* **WHAT YOU SHOULD DO**:
All lines that hold the string "could" should be copied. Find them in the listing below.

TASK INPUTS START

Definition activateTrip (tripID : string) : http unit :=
  admitted ← admitTripMutation tripID true;
  let '(session, key, revision, ifMatch) := admitted in
  location ← require (decodeJSON decode_activate request ≫= id) 400 "INVALID_ARGUMENT" false
               "starting_location is required";
  identity ← require (canonicalHTTPIdentity "POST" ("/api/v1/trips/" +:+ tripID +:+ "/activate") ifMatch
                        (activate_json (Some location)))
               400 "INVALID_ARGUMENT" false "activation request is invalid";
  outcome ← call (Activate (en_clk env) (en_rng env) (MkActivate (au_ID (ses_User session)) tripID key
                    revision identity.2 (co_Latitude location) (co_Longitude location)));
  result ← mutation_result outcome;
  _ ← (if hc_StartActivation config && starts result
       then emit (EActivation tripID (ov_OperationID (etv_Operation (at_Transition result))))
       else mret tt);
  answer_transition result.

Definition deactivateTrip (tripID : string) : http unit :=
  admitted ← admitTripMutation tripID false;
  let '(session, key, revision, ifMatch) := admitted in
  _ ← no_request_body "deactivation request body is not allowed";
  identity ← require (canonicalHTTPIdentity "POST" ("/api/v1/trips/" +:+ tripID +:+ "/deactivate") ifMatch
                        JNull)
               400 "INVALID_ARGUMENT" false "deactivation request is invalid";
  outcome ← call (Deactivate (en_clk env) (en_rng env) (MkDeactivate (au_ID (ses_User session)) tripID key
                    revision identity.2));
  result ← mutation_result outcome;
  _ ← (if hc_StartDeactivation config && starts result
       then emit (EDeactivation tripID (ov_OperationID (etv_Operation (at_Transition result))))
       else mret tt);
  answer_transition result.

(** The body of an activity mutation. *)
Definition activity_body (kind : saved_mutation_kind) : http (option SavedActivityInput) :=
  match kind with
  | KindDelete => _ ← no_request_body "DELETE request body is not allowed"; mret None
  | _ => a ← require (decodeJSON decode_activity request) 400 "INVALID_ARGUMENT" false "activity is invalid";
         mret (Some a)
  end.

Definition mutateTripActivity (tripID activityID : string) (kind : saved_mutation_kind) : http unit :=
  admitted ← admitTripMutation tripID (negb (bool_decide (kind = KindDelete)));
  let '(session, key, revision, ifMatch) := admitted in
  _ ← (if negb (bool_decide (kind = KindAdd)) && negb (validHTTPUUID activityID)
       then bad_request "activity id is invalid" else mret tt);
  activity ← activity_body kind;
  let path := "/api/v1/trips/" +:+ tripID +:+ "/activities" in
  let path := match kind with KindAdd => path | _ => path +:+ "/" +:+ activityID end in
  let method := match kind with KindAdd => "POST" | KindReplace => "PATCH" | KindDelete => "DELETE" end in
  identity ← require (canonicalHTTPIdentity method path ifMatch
                        (match activity with Some a => activity_json a | None => JNull end))
               400 "INVALID_ARGUMENT" false "activity mutation is invalid";
  let mutation := MkActivityMutation (au_ID (ses_User session)) tripID activityID key revision identity.2
                    activity in
  outcome ← call (match kind with
                  | KindAdd => SavedAddActivity (en_clk env) (en_rng env) mutation
                  | KindReplace => SavedReplaceActivity (en_clk env) (en_rng env) mutation
                  | KindDelete => SavedDeleteActivity (en_clk env) (en_rng env) mutation
                  end);
  result ← mutation_result outcome;
  answer_trip (match kind with KindAdd => 201 | _ => 200 end) result.

Definition updateTrip (tripID : string) : http unit :=
  admitted ← admitTripMutation tripID true;
  let '(session, key, revision, ifMatch) := admitted in
  body ← require (decodeJSON decode_update request) 400 "INVALID_ARGUMENT" false "trip update is invalid";
  identity ← require (canonicalHTTPIdentity "PATCH" ("/api/v1/trips/" +:+ tripID) ifMatch (update_json body))
               400 "INVALID_ARGUMENT" false "trip update is invalid";
  outcome ← call (Update (en_clk env) (en_rng env) (MkUpdateSaved (us_TripName body)
                    (us_DefaultTimeZoneName body) (us_DisplaySchedule body) (us_RemoveDisplaySchedule body)
                    (au_ID (ses_User session)) tripID key revision identity.2));
  result ← mutation_result outcome;
  answer_trip 200 result.

Definition deleteTrip (tripID : string) : http unit :=
  admitted ← admitTripMutation tripID false;
  let '(session, key, revision, ifMatch) := admitted in
  _ ← no_request_body "DELETE request body is not allowed";
  identity ← require (canonicalHTTPIdentity "DELETE" ("/api/v1/trips/" +:+ tripID) ifMatch JNull)
               400 "INVALID_ARGUMENT" false "trip deletion is invalid";
  outcome ← call (Delete (en_clk env) (en_rng env) (MkDeleteSaved (au_ID (ses_User session)) tripID key
                    revision identity.2));
  _ ← mutation_result outcome;
  WriteHeader 204.

Definition createTrip : http unit :=
  _ ← checkOrigin;
  session ← authenticateSession true;
  _ ← trips_configured;
  _ ← no_query;
  key ← idempotency_key;
  _ ← json_content;
  let invalid := "trip request is invalid" in
  input ← require (decodeJSON decode_create request) 400 "INVALID_ARGUMENT" false invalid;
  _ ← require (json_marshal (create_json input)) 400 "INVALID_ARGUMENT" false invalid;
  digestInput ← require (json_marshal (identity_json "POST" "/api/v1/trips" "" (create_json input)))
                  500 "INTERNAL" false "request identity could not be created";
  canonical ← require (canonicalHTTPBody digestInput) 400 "INVALID_ARGUMENT" false invalid;
  outcome ← call (Create (en_clk env) (en_rng env) (MkCreateSaved (au_ID (ses_User session)) key
                    (sha256 canonical) (cs_TripName input) (cs_DefaultTimeZoneName input)
                    (cs_DisplaySchedule input) (cs_Activities input)));
  match outcome with
  | Ok created => answer_trip 201 created
  | Err ErrSavedTripInput => problem 422 "INVALID_ARGUMENT" false invalid
  | Err ErrHTTPIdempotencyReused =>
      problem 409 "IDEMPOTENCY_KEY_REUSED" false "Idempotency-Key was already used for a different request"
  | Err ErrHTTPMutationPending =>
      problem 503 "DURABILITY_UNAVAILABLE" true "trip creation is still pending"
  | Err _ => problem 503 "DURABILITY_UNAVAILABLE" true "trip could not be saved"
  end.

Definition listTrips : http unit :=
  _ ← check_origin_if_present;
  session ← authenticateSession false;
  _ ← trips_configured;
  outcome ← call (query (List_ (au_ID (ses_User session))));
  match outcome with
  | Ok trips => writeJSON 200 (PTrips trips)
  | Err _ => problem 503 "DURABILITY_UNAVAILABLE" true "trips are temporarily unavailable"
  end.

Definition getTrip (tripID : string) : http unit :=
  _ ← check_origin_if_present;
  session ← authenticateSession false;
  _ ← trips_configured;
  _ ← (if validHTTPUUID tripID then mret tt else bad_request "trip id is invalid");
  outcome ← call (query (Get (au_ID (ses_User session)) tripID));
  match outcome with
  | Ok trip => _ ← SetHeader "ETag" (revision_etag (tr_TripRevision trip)); writeJSON 200 (PTrip trip)
  | Err ErrTripNotFound => problem 404 "NOT_FOUND" false "trip not found"
  | Err _ => problem 503 "DURABILITY_UNAVAILABLE" true "trip is temporarily unavailable"
  end.

(** ** Places *)

(** [place.ValidCoordinate]: a comparison with NaN fails. *)
Definition ValidCoordinate (c : Coordinate) : bool :=
  in_range (-90) 90 (co_Latitude c) && in_range (-180) 180 (co_Longitude c).

Definition key_reused {A} : http A :=
  problem 409 "IDEMPOTENCY_KEY_REUSED" false "Idempotency-Key was already used for a different request".

Definition decode_point : option Coordinate :=
  '(latitude, longitude) ← decodeJSON decode_coordinate request;
  x ← latitude; y ← longitude; Some (MkCoordinate x y).

Definition resolvePlace : http unit :=
  admitted ← admitPlaceMutation;
  let '(session, key, (keys, provider)) := admitted in
  let invalid := "place coordinate is invalid" in
  coordinate ← require decode_point 400 "INVALID_ARGUMENT" false invalid;
  _ ← unless (ValidCoordinate coordinate) 422 "INVALID_ARGUMENT" false invalid;
  identity ← require (canonicalHTTPIdentity "POST" "/api/v1/places/resolve" "" (coordinate_json coordinate))
               400 "INVALID_ARGUMENT" false invalid;
  requestID ← writer_header "X-Request-ID";
  outcome ← store (Resolve (en_clk env) (en_rng env) keys provider (MkResolveInput
                     (au_ID (ses_User session)) key identity.1 requestID coordinate));
  match outcome with
  | Ok result => writeStoredHTTPResult result
  | Err ErrHTTPIdempotencyReused => key_reused
  | Err ErrHTTPMutationPending =>
      problem 503 "PROVIDER_UNAVAILABLE" true
        "place resolution outcome is unavailable; use a new key for another explicit attempt"
  | Err ErrPlaceInput => problem 422 "INVALID_ARGUMENT" false invalid
  | Err _ => problem 503 "DURABILITY_UNAVAILABLE" true "place resolution could not be recorded"
  end.

Definition createPlace : http unit :=
  admitted ← admitPlaceMutation;
  let '(session, key, _) := admitted in
  let invalid := "place request is invalid" in
  token ← require (decodeJSON decode_token request) 400 "INVALID_ARGUMENT" false invalid;
  identity ← require (canonicalHTTPIdentity "POST" "/api/v1/places" ""
                        (JObject [("resolution_token", JText token)]))
               400 "INVALID_ARGUMENT" false invalid;
  requestID ← writer_header "X-Request-ID";
  outcome ← call (CreatePlace (en_clk env) (en_rng env) (MkCreateInput (au_ID (ses_User session)) key
                    identity.2 token requestID));
  match outcome with
  | Ok result => writeStoredHTTPResult result
  | Err ErrHTTPIdempotencyReused => key_reused
  | Err ErrHTTPMutationPending =>
      problem 503 "DURABILITY_UNAVAILABLE" true "place creation is still pending"
  | Err ErrPlaceResolutionGone =>
      problem 410 "NOT_FOUND" false "place resolution has expired or was consumed"
  | Err ErrPlaceInput => bad_request invalid
  | Err _ => problem 503 "DURABILITY_UNAVAILABLE" true "place could not be saved"
  end.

TASK INPUTS END

* **SOLUTION TO THE EXERCISE**:
                  500 "INTERNAL" false "request identity could not be created";
  | Err _ => problem 503 "DURABILITY_UNAVAILABLE" true "trip could not be saved"
  | Err _ => problem 503 "DURABILITY_UNAVAILABLE" true "place resolution could not be recorded"
  | Err _ => problem 503 "DURABILITY_UNAVAILABLE" true "place could not be saved"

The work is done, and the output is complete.